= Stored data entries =
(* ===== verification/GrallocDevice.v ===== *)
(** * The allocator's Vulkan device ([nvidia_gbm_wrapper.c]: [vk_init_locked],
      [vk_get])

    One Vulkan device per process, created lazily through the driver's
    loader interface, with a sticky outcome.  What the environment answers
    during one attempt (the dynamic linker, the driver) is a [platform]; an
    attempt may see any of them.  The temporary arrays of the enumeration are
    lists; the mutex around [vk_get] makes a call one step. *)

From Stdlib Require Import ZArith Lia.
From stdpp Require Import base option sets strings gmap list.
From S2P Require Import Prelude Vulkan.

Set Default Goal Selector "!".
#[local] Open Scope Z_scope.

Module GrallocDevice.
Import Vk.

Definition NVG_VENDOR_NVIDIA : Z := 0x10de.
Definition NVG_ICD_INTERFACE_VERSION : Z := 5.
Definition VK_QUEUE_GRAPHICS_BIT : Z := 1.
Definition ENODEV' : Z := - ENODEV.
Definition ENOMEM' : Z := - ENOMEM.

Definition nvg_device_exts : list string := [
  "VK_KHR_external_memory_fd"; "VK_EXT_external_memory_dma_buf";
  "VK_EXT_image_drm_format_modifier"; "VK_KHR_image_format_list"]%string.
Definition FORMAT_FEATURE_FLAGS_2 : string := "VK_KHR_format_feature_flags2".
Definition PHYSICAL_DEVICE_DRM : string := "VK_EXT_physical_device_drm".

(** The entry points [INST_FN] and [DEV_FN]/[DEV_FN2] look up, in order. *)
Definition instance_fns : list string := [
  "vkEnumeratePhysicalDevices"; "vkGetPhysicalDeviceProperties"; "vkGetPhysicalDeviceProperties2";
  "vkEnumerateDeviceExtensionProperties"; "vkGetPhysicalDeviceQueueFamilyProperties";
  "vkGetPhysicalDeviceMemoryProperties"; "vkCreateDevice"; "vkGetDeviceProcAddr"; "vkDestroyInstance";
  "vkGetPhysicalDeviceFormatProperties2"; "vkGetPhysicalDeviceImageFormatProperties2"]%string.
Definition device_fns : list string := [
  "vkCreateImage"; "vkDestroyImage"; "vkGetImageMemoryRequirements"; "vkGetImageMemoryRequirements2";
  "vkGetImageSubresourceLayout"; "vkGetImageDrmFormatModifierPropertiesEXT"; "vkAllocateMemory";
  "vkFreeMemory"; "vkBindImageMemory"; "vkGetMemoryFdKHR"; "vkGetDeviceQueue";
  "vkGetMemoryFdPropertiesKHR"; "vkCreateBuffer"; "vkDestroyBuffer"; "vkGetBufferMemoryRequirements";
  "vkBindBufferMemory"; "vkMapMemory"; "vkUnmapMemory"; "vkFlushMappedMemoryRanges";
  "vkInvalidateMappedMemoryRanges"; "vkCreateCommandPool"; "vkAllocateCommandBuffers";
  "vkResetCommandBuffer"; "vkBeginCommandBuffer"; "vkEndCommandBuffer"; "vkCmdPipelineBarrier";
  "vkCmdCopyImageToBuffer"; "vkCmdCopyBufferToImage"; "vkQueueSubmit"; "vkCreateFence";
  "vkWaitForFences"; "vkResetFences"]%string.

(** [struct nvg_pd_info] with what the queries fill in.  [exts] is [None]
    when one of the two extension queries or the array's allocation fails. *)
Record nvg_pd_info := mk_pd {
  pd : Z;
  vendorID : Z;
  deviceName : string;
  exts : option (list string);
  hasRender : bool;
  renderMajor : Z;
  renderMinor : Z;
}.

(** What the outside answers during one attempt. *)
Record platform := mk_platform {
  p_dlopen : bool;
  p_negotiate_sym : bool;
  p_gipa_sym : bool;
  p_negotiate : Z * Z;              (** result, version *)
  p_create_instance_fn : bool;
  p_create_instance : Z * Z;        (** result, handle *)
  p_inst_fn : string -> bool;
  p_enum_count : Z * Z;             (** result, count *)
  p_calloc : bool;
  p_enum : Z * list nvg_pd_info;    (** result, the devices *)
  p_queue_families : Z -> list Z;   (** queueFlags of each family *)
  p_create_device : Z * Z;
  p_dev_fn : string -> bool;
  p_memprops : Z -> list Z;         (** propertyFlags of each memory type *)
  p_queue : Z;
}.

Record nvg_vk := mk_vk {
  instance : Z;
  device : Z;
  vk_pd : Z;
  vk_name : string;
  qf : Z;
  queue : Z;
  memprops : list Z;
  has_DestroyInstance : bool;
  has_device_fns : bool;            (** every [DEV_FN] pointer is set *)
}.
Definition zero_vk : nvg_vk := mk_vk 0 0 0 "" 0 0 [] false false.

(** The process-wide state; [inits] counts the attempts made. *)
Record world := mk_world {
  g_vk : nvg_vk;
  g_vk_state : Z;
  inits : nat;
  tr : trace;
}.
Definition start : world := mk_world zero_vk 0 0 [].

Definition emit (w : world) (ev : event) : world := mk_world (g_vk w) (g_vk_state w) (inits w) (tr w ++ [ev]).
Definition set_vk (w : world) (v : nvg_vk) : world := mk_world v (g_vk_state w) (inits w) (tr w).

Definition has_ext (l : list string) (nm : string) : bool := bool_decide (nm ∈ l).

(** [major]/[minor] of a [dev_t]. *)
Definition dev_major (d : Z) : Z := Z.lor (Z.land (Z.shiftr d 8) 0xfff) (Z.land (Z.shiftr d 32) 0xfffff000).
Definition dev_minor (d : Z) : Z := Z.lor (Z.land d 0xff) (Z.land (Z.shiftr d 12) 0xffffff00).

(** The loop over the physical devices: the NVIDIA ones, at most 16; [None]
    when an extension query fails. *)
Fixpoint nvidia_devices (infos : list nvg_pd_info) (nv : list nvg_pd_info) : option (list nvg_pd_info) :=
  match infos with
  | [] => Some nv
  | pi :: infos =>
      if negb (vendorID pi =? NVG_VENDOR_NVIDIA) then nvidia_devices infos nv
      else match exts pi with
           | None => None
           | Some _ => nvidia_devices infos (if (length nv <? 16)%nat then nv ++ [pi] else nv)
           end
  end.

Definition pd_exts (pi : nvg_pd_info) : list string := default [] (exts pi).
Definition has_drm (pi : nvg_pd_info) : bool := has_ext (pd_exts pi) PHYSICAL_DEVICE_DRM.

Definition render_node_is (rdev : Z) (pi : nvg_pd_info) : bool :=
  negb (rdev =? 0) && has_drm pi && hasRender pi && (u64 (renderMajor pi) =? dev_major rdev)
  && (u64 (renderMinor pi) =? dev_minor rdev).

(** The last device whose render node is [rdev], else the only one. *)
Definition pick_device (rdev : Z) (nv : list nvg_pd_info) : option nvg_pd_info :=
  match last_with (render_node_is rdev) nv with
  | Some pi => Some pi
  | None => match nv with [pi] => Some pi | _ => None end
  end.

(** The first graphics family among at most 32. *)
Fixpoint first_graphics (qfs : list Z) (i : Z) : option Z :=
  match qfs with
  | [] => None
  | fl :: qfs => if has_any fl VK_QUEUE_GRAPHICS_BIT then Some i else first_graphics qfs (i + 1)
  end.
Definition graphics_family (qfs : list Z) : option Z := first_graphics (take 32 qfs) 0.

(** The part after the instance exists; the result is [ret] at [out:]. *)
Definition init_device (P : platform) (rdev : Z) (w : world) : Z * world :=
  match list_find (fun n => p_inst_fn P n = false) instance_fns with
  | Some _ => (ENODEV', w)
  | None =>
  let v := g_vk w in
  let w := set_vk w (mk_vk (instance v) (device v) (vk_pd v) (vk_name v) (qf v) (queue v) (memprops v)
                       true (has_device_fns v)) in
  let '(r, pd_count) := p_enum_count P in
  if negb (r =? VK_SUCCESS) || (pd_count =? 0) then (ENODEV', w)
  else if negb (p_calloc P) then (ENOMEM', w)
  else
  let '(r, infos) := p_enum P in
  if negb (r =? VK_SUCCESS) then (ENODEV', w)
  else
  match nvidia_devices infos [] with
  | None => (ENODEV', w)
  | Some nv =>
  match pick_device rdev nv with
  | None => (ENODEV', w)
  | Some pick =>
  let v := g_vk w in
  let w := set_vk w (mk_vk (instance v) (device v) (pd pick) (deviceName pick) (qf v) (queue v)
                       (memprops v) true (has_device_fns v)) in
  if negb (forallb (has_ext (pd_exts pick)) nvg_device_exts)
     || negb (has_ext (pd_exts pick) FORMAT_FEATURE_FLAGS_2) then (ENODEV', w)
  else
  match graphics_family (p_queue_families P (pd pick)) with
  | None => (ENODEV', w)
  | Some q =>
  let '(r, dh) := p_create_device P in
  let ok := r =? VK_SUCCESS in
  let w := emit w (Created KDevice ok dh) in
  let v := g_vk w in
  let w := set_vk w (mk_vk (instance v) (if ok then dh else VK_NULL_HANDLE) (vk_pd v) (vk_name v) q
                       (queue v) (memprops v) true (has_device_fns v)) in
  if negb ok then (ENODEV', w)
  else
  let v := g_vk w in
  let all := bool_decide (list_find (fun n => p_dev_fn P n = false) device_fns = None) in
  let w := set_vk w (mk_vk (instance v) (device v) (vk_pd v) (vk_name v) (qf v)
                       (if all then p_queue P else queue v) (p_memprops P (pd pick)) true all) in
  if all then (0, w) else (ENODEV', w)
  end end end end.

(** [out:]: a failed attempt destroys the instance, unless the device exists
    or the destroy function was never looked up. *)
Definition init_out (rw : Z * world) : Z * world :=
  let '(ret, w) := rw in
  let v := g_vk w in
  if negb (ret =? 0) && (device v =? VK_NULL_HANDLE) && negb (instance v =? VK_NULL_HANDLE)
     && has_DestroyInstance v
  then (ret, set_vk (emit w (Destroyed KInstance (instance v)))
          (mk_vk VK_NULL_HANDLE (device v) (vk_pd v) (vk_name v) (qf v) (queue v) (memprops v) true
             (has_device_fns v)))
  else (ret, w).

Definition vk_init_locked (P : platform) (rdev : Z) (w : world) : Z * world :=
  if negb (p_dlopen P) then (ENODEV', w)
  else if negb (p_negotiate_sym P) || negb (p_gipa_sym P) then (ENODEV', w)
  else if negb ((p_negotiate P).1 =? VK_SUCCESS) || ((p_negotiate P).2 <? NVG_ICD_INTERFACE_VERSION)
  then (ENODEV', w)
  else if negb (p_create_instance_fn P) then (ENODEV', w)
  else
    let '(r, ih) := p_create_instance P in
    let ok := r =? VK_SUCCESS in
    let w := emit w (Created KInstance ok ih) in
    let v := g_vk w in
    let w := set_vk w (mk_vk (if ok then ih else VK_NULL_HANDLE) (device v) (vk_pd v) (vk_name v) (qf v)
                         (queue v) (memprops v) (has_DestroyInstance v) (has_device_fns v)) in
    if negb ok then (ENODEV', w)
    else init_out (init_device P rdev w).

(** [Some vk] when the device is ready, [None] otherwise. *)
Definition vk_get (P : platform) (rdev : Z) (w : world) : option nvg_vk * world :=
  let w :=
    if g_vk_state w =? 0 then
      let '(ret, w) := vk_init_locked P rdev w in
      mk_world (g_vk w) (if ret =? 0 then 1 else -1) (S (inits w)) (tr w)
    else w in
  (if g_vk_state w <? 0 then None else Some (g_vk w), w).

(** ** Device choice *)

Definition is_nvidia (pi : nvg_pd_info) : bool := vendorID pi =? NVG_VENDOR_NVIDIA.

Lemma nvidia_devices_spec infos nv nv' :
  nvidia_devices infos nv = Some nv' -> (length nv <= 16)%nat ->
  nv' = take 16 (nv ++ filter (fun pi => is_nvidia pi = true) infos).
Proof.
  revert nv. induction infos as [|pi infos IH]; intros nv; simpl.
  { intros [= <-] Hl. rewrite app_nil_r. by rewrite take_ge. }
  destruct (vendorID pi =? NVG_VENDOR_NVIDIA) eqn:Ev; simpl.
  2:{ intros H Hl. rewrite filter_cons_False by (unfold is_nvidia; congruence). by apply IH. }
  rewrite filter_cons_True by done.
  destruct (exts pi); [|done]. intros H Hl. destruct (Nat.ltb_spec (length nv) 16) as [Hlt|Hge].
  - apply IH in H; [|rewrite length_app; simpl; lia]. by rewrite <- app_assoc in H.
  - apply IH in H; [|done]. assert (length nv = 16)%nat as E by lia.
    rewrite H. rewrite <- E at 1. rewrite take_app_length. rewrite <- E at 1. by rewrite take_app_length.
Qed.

= What to produce =
Up to and including the line with "#[local] Open Scope Z_scope.", transcribe the entries above exactly, starting from their first line.

= Solution for this exercise =
(* ===== verification/GrallocDevice.v ===== *)
(** * The allocator's Vulkan device ([nvidia_gbm_wrapper.c]: [vk_init_locked],
      [vk_get])

    One Vulkan device per process, created lazily through the driver's
    loader interface, with a sticky outcome.  What the environment answers
    during one attempt (the dynamic linker, the driver) is a [platform]; an
    attempt may see any of them.  The temporary arrays of the enumeration are
    lists; the mutex around [vk_get] makes a call one step. *)

From Stdlib Require Import ZArith Lia.
From stdpp Require Import base option sets strings gmap list.
From S2P Require Import Prelude Vulkan.

Set Default Goal Selector "!".
#[local] Open Scope Z_scope.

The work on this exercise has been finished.